### WHAT THE TASK ASKS
Every line containing the word "exfalso" must be pulled from the records.

★ ★ ★ ★ ★ ★ ★

(* ===== verification/BsonDecimalLong.v ===== *)
(** * Decimals: conversions from and to 64-bit integers *)
From S2P Require Import Prelude.
From S2P Require Import BsonDecimal.
From S2P Require Import BsonDecimalOk.
From S2P Require Import BsonDecimalAdd.
From S2P Require Import BsonDecimalOps.
From S2P Require Import BsonDecimalRound.
From S2P Require Import BsonDecimalMul.
From S2P Require Import BsonDecimalDiv.
From S2P Require Import BsonDecimalDivOk.
From S2P Require Import BsonDecimalQuot.
From S2P Require Import BsonDecimalText.
From S2P Require Import BsonDecimalWhole.
#[local] Open Scope Z_scope.

Abbreviation MAX64 := 9223372036854775808.

Lemma i64_cong x y : i64 (i64 x + y) = i64 (x + y).
Proof.
  unfold i64. f_equal. replace ((x + MAX64) mod 18446744073709551616 - MAX64 + y + MAX64)
    with ((x + MAX64) mod 18446744073709551616 + y) by lia.
  rewrite Z.add_mod_idemp_l by lia. f_equal. lia.
Qed.

(** The value of the digits that are left, after [val]. *)
Definition rest_value (n : nat) (digits : list Z) (val : Z) : Z :=
  (val * B ^ Z.of_nat (length digits) + dval digits) * B ^ (Z.of_nat n - Z.of_nat (length digits)).

Lemma rest_value_step n digits val :
  (length digits <= S n)%nat ->
  rest_value (S n) digits val =
  rest_value n (tail digits) (val * B + match digits with x :: _ => x | [] => 0 end).
Proof.
  intros Hl. unfold rest_value. destruct digits as [|x digits]; cbn [tail length dval].
  - change (Z.of_nat 0) with 0. rewrite !Z.sub_0_r, B_pow_S, Z.pow_0_r. lia.
  - rewrite B_pow_S. simpl in Hl. replace (Z.of_nat (S n) - Z.of_nat (S (length digits)))
      with (Z.of_nat n - Z.of_nat (length digits)) by lia. lia.
Qed.

Lemma rest_value_ge n digits val :
  wf_digits digits -> 0 <= val -> (length digits <= n)%nat -> val * B ^ Z.of_nat n <= rest_value n digits val.
Proof.
  intros Hw Hv Hl. unfold rest_value. pose proof (dval_range _ Hw).
  replace (Z.of_nat n) with (Z.of_nat (length digits) + (Z.of_nat n - Z.of_nat (length digits))) at 1 by lia.
  rewrite Z.pow_add_r, Z.mul_assoc by lia. apply Z.mul_le_mono_nonneg_r; [|lia].
  pose proof (B_pow_pos (Z.of_nat n - Z.of_nat (length digits)) ltac:(lia)). lia.
Qed.

Lemma wf_tail l : wf_digits l -> wf_digits (tail l).
Proof. destruct l; [done|]. by intros [_ ?]%Forall_cons. Qed.

Lemma head_digit l : wf_digits l -> 0 <= match l with x :: _ => x | [] => 0 end < B.
Proof. destruct l; [intros; rewrite B_val; lia|]. by intros [? _]%Forall_cons. Qed.

(** One step of the accumulation. *)
Lemma step_value val (digits : list Z) :
  (match digits with x :: _ => i64 (i64 (val * DECIMAL_NBASE) + x) | [] => i64 (val * DECIMAL_NBASE) end) =
  i64 (val * B + match digits with x :: _ => x | [] => 0 end).
Proof. destruct digits; [by rewrite Z.add_0_r|apply i64_cong]. Qed.

Lemma to_long_loop_ok n : forall digits (neg : bool) val,
  wf_digits digits -> (length digits <= n)%nat -> 0 < val < MAX64 ->
  rest_value n digits val <= MAX64 - (if neg then 0 else 1) ->
  to_long_loop n digits neg val = Some (i64 (rest_value n digits val)).
Proof.
  induction n as [|n IH]; intros digits neg val Hw Hl Hv HT.
  { destruct digits; [|simpl in Hl; lia]. cbn [to_long_loop]. unfold rest_value. simpl.
    change (B ^ 0) with 1. rewrite Z.mul_1_r, Z.add_0_r, Z.mul_1_r, i64_id by lia. done. }
  cbn [to_long_loop]. rewrite step_value, rest_value_step in * by done.
  pose proof (head_digit _ Hw) as Hx. set (x := match digits with x :: _ => x | [] => 0 end) in *.
  assert (length (tail digits) <= n)%nat as Hl' by (destruct digits; simpl in *; lia).
  pose proof (rest_value_ge n (tail digits) (val * B + x) (wf_tail _ Hw) ltac:(rewrite B_val in *; lia) Hl') as Hge.
  pose proof (B_pow_pos (Z.of_nat n) ltac:(lia)) as Hp.
  assert (0 < val * B + x) by (rewrite B_val in *; lia).
  assert (val * B + x <= MAX64 - (if neg then 0 else 1)) as Ht by nia.
  destruct (Z.eq_dec (val * B + x) MAX64) as [E|Hne].
  - destruct neg; [|lia]. rewrite E in *.
    assert (n = O) as ->.
    { destruct n; [done|]. rewrite B_pow_S, B_val in Hge. pose proof (B_pow_pos (Z.of_nat n) ltac:(lia)). nia. }
    destruct (tail digits); [|simpl in Hl'; lia].
    change (i64 MAX64) with (- MAX64). change (i64 (- - MAX64) =? - MAX64) with true. cbn [negb orb].
    change (- MAX64 =? 0) with false. rewrite (proj2 (Z.ltb_ge _ _)) by lia. cbn [orb]. rewrite andb_false_r.
    cbn [to_long_loop]. done.
  - rewrite i64_id by (destruct neg; lia).
    assert (Z.quot (val * B + x) DECIMAL_NBASE = val) as ->.
    { rewrite Z.quot_div_nonneg by (unfold DECIMAL_NBASE; lia).
      rewrite Z.div_add_l, (Z.div_small x) by (unfold DECIMAL_NBASE in *; lia). lia. }
    rewrite Z.eqb_refl. cbn [negb andb]. apply IH; auto using wf_tail. destruct neg; lia.
Qed.

(** An overflow of a positive number is always seen. *)
Lemma to_long_loop_overflow n : forall digits val,
  wf_digits digits -> (length digits <= n)%nat -> 0 < val < MAX64 ->
  MAX64 <= rest_value n digits val -> to_long_loop n digits false val = None.
Proof.
  induction n as [|n IH]; intros digits val Hw Hl Hv HT.
  { destruct digits; [|simpl in Hl; lia]. unfold rest_value in HT. simpl in HT.
    change (B ^ 0) with 1 in HT. lia. }
  cbn [to_long_loop]. rewrite step_value, rest_value_step in * by done. cbn [negb orb]. rewrite andb_true_r.
  pose proof (head_digit _ Hw) as Hx. set (x := match digits with x :: _ => x | [] => 0 end) in *.
  destruct (Z.lt_ge_cases (val * B + x) MAX64) as [Hlt|Hge].
  - rewrite i64_id by (rewrite B_val in *; lia).
    assert (Z.quot (val * B + x) DECIMAL_NBASE = val) as ->.
    { rewrite Z.quot_div_nonneg by (unfold DECIMAL_NBASE in *; lia).
      rewrite Z.div_add_l, (Z.div_small x) by (unfold DECIMAL_NBASE in *; lia). lia. }
    rewrite Z.eqb_refl. cbn [negb]. apply IH; auto using wf_tail; [destruct digits; simpl in *; lia|].
    rewrite B_val in *. lia.
  - destruct (Z.eqb_spec (Z.quot (i64 (val * B + x)) DECIMAL_NBASE) val) as [E|]; [|done]. exfalso.
    assert (exists j, 1 <= j /\ i64 (val * B + x) = val * B + x - j * 18446744073709551616) as (j & Hj & Ei).
    { unfold i64. exists ((val * B + x + MAX64) / 18446744073709551616). split.
      - apply Z.div_le_lower_bound; lia.
      - pose proof (Z.div_mod (val * B + x + MAX64) 18446744073709551616). lia. }
    pose proof (Z.quot_rem' (i64 (val * B + x)) DECIMAL_NBASE) as Hqr. rewrite E, Ei in Hqr.
    pose proof (Z.rem_bound_abs (val * B + x - j * 18446744073709551616) DECIMAL_NBASE) as Hr.
    change DECIMAL_NBASE with 10000 in *. lia.
Qed.

(** ** To an integer *)

(** The whole number nearest to a decimal, away from zero from the middle. *)
Definition nearest_whole (k : Z) (d : bson_decimal) : Z := dsign d * round_div (mag k d) (B ^ k).

Lemma nearest_round_div k v : 0 <= k -> nearest (B ^ k) v = round_div v (B ^ k) * B ^ k.
Proof. done. Qed.

(** The copy that was rounded and stripped. *)
Lemma rounded_ok k d :
  finite d -> rscale d <= k -> 0 <= k ->
  exists d1, decimal_round (decimal_copy true d decimal_init).2 0 = Some (0, d1) /\
    let e := decimal_strip d1 in
    finite e /\ normal e /\ rscale e <= 0 /\ mag 0 e = round_div (mag k d) (B ^ k) /\
    (dc_digits e <> [] -> dc_sign e = dc_sign d).
Proof.
  intros [Sd Wd] Kd Hk.
  destruct (decimal_round_ok k 0 (decimal_copy true d decimal_init).2) as (d1 & E & M & W & R & _ & _ & O & S);
    try done; [by exists []|lia|].
  change (mag k (decimal_copy true d decimal_init).2) with (mag k d) in M.
  rewrite Z.sub_0_r, pow10_B, nearest_round_div in M by lia. exists d1. split; [done|]. cbv zeta.
  destruct (decimal_strip_ok k d1 O W ltac:(lia)) as (M1 & _ & M3 & M4 & M5 & _ & _ & _ & M9).
  assert (finite (decimal_strip d1)) as Hf.
  { split; [|done]. destruct M9 as [->|M9]; [|left; by apply M4]. simpl in S.
    destruct S as [->|[_ ->]]; [done|by left]. }
  assert (rscale (decimal_strip d1) <= 0) as Hr
    by (apply (whole_rscale _ (round_div (mag k d) (B ^ k)) k); try done; [lia|congruence]).
  split_and!; try done.
  - rewrite M in M1. rewrite (mag_scale 0 k (decimal_strip d1)) in M1 by lia. rewrite Z.sub_0_r in M1.
    pose proof (B_pow_pos k Hk). apply (Z.mul_reg_r _ _ (B ^ k)); lia.
  - intros Hd. destruct M9 as [->|M9]; [|done]. simpl in S. destruct S as [->|[S _]]; [done|].
    exfalso. apply Hd. unfold decimal_strip. by rewrite O, S.
Qed.

(** What [decimal_to_long] gives for the rounded number. *)
Lemma to_long_value k d :
  finite d -> rscale d <= k -> 0 <= k -> let v := nearest_whole k d in
  (- MAX64 <= v < MAX64 -> decimal_to_long true d = Some v) /\
  (MAX64 <= v -> decimal_to_long true d = Some 0).
Proof.
  intros Fd Kd Hk v. unfold v, nearest_whole, decimal_to_long. rewrite finite_not_special by done.
  destruct (rounded_ok k d Fd Kd Hk) as (d1 & E & (Se & We) & Ne & Re & Me & Sg).
  change (decimal_copy true d decimal_init) with (0, (decimal_copy true d decimal_init).2).
  cbn [negb Z.eqb]. rewrite E. cbn [mbind option_bind negb Z.eqb]. cbv zeta in *.
  set (e := decimal_strip d1) in *. set (V := round_div (mag k d) (B ^ k)) in *.
  destruct (dc_digits e) as [|x ds] eqn:Ed.
  { rewrite (mag_nil 0 e Ed) in Me. rewrite <- Me, Z.mul_0_r. done. }
  specialize (Sg ltac:(done)). pose proof Ne as (Hh & _). rewrite Ed in Hh. simpl in Hh.
  apply Forall_cons in We as [Hx Wds]. unfold rscale, dc_ndigits in *. rewrite Ed in *. cbn [length] in *.
  rewrite (proj2 (Z.ltb_ge (dc_weight e) 0)) by lia. rewrite (proj2 (Z.ltb_ge _ _)) by lia. cbn [orb].
  assert (rest_value (Z.to_nat (dc_weight e)) ds x = V) as EV.
  { rewrite <- Me. unfold mag, mg, rest_value. rewrite Ed. cbn [dval length].
    rewrite Z2Nat.id by lia. f_equal. f_equal. lia. }
  assert (0 < x < MAX64) by (rewrite B_val in Hx; lia).
  assert (0 < V) as HV.
  { rewrite <- Me. apply normal_pos; try done; rewrite ?Ed; try done; [by constructor|].
    unfold rscale, dc_ndigits. rewrite Ed. cbn [length]. lia. }
  rewrite Sg. unfold dsign. destruct Fd as [[-> | ->] _]; cbn [Z.eqb]; simpl (_ =? _).
  - split; intros HR.
    + rewrite to_long_loop_ok; rewrite ?EV; try done; try lia. by rewrite i64_id, Z.mul_1_l by lia.
    + rewrite to_long_loop_overflow; try done; rewrite ?EV; lia.
  - split; intros HR; [|lia]. rewrite to_long_loop_ok; rewrite ?EV; try done; try lia.
    destruct (Z.eq_dec V MAX64) as [->|]; [done|]. rewrite (i64_id V), i64_id by lia. f_equal; lia.
Qed.

(** C24: conversion to 64-bit integers.  [decimal_to_long] gives the whole number
    nearest to a decimal, away from zero from the middle, whenever it is a
    64-bit integer, the least one included; for every greater number it gives
    the 0 that stands for an overflow. *)
Theorem decimal_to_long_exact k d :
  finite d -> rscale d <= k -> 0 <= k ->
  (- MAX64 <= nearest_whole k d < MAX64 -> decimal_to_long true d = Some (nearest_whole k d)) /\
  (MAX64 <= nearest_whole k d -> decimal_to_long true d = Some 0).
Proof. intros Fd Kd Hk. by apply to_long_value. Qed.

Lemma decimal_to_long_exact_witness : decimal_to_long true dec_example1 = Some (-13).
Proof.
  destruct dec_examples_valid as [[F1 _] _].
  destruct (decimal_to_long_exact 1 dec_example1 F1) as [H _]; [vm_compute; discriminate|lia|].
  rewrite H; [vm_compute; reflexivity|split; vm_compute; [discriminate|reflexivity]].
Defined.

(** the test for an overflow misses some negative numbers.  The decimal
    -27670116110564327424, which is three times the least 64-bit integer, is
    converted to the least 64-bit integer: the accumulator wraps to it, and it
    is then taken for the one value whose negation is itself. *)
Theorem decimal_to_long_overflow_missed :
  let d := mkDec (-1) SDB_DECIMAL_NEG 0 4 true [0] [2767; 116; 1105; 6432; 7424] in
  finite d /\ normal d /\ scaled 0 d = 3 * - MAX64 /\ nearest_whole 0 d = 3 * - MAX64 /\
  decimal_to_long true d = Some (- MAX64).
Proof.
  cbv zeta. split_and!; try (vm_compute; reflexivity).
  - split; [by right|]. apply (bool_decide_unpack _). vm_compute. exact I.
  - unfold normal. simpl. split_and!; done.
Qed.

(** ** From an integer and back *)

Lemma long_digits_ok fuel : forall uval acc,
  0 < uval < B ^ Z.of_nat fuel ->
  exists l, long_digits fuel uval acc = l ++ acc /\ wf_digits l /\ dval l = uval /\ l <> [] /\ hd 1 l <> 0.
Proof.
  induction fuel as [|fuel IH]; intros uval acc Hu; [change (B ^ Z.of_nat 0) with 1 in Hu; lia|].
  cbn [long_digits]. change DECIMAL_NBASE with B. rewrite B_pow_S in Hu.
  pose proof (Z.div_mod uval B ltac:(rewrite B_val; lia)) as Edm.
  pose proof (Z.mod_pos_bound uval B ltac:(rewrite B_val; lia)) as Hm.
  replace (uval - uval / B * B) with (uval mod B) by lia.
  destruct (Z.eqb_spec (uval / B) 0) as [E|E].
  - exists [uval mod B]. split_and!; try done; [by apply Forall_singleton| |simpl; lia].
    change (dval [uval mod B]) with (uval mod B * 1 + 0). lia.
  - destruct (IH (uval / B) (uval mod B :: acc)) as (l & -> & Wl & Vl & Nl & Hl).
    { pose proof (Z.div_pos uval B ltac:(lia) ltac:(rewrite B_val; lia)).
      split; [lia|]. apply Z.div_lt_upper_bound; [rewrite B_val; lia|lia]. }
    exists (l ++ [uval mod B]). split_and!.
    + by rewrite <- app_assoc.
    + apply Forall_app. split; [done|by apply Forall_singleton].
    + rewrite dval_app, Vl. change (Z.of_nat (length [uval mod B])) with 1.
      change (dval [uval mod B]) with (uval mod B * 1 + 0). rewrite Z.pow_1_r. lia.
    + by destruct l.
    + by destruct l.
Qed.

Lemma from_long_ok junk v d :
  - MAX64 <= v < MAX64 -> dc_typemod d = -1 ->
  exists d', decimal_from_long true junk v d = Some (0, d') /\ finite d' /\ rscale d' <= 0 /\
    scaled 0 d' = v /\ hd 1 (dc_digits d') <> 0.
Proof.
  intros Hv Ht. unfold decimal_from_long. cbn [negb]. rewrite Ht.
  destruct (Z.eqb_spec v 0) as [->|Hnz].
  { eexists. split; [done|]. split_and!; try done. split; [by left|constructor]. }
  set (u := if v <? 0 then u64 (- v) else v).
  assert (u = Z.abs v) as Eu by (unfold u; destruct (Z.ltb_spec v 0); [rewrite u64_id by lia|]; lia).
  destruct (long_digits_ok 5 u []) as (l & -> & Wl & Vl & Nl & Hl).
  { rewrite Eu. change (B ^ Z.of_nat 5) with 100000000000000000000. lia. }
  rewrite app_nil_r. unfold decimal_apply_typmod. cbn [dc_typemod]. change (-1 =? -1) with true.
  cbn [mbind option_bind negb Z.eqb]. eexists. split; [done|]. split_and!.
  - split; [|done]. destruct (v <? 0); auto.
  - unfold rscale, dc_ndigits. simpl. lia.
  - unfold scaled, dsign, mag, mg. cbn [dc_sign dc_weight dc_digits].
    replace (0 + (Z.of_nat (length l) - 1) + 1 - Z.of_nat (length l)) with 0 by lia.
    rewrite Z.pow_0_r, Vl, Eu. destruct (Z.ltb_spec v 0); simpl; lia.
  - done.
Qed.

(** 64-bit integers survive the way through a decimal.  Every 64-bit
    integer, the least one included, is converted without error to a decimal
    that has its exact value, and converting that back gives the integer. *)
Theorem decimal_long_roundtrip junk v d :
  - MAX64 <= v < MAX64 -> dc_typemod d = -1 ->
  exists d', decimal_from_long true junk v d = Some (0, d') /\ finite d' /\ scaled 0 d' = v /\
    decimal_to_long true d' = Some v.
Proof.
  intros Hv Ht. destruct (from_long_ok junk v d Hv Ht) as (d' & E & Fd & Rd & Sd & _).
  exists d'. split_and!; try done. destruct (to_long_value 0 d' Fd Rd ltac:(lia)) as [H _].
  assert (nearest_whole 0 d' = v) as Ev.
  { rewrite <- Sd. unfold nearest_whole, scaled, round_div. rewrite Z.pow_0_r. f_equal.
    symmetry. apply (Z.div_unique _ _ _ 1); lia. }
  rewrite Ev in H. by apply H.
Qed.

Lemma decimal_long_roundtrip_witness :
  exists d', decimal_from_long true [] (- MAX64) decimal_init = Some (0, d') /\
    dc_digits d' = [922; 3372; 368; 5477; 5808] /\ decimal_to_long true d' = Some (- MAX64).
Proof.
  destruct (decimal_long_roundtrip [] (- MAX64) decimal_init) as (d' & E & _ & _ & E2);
    [lia|reflexivity|].
  exists d'. split; [exact E|]. split; [|exact E2]. vm_compute in E. injection E as <-. reflexivity.
Defined.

★ ★ ★ ★ ★ ★ ★

### SOLUTION
  - destruct (Z.eqb_spec (Z.quot (i64 (val * B + x)) DECIMAL_NBASE) val) as [E|]; [|done]. exfalso.
    exfalso. apply Hd. unfold decimal_strip. by rewrite O, S.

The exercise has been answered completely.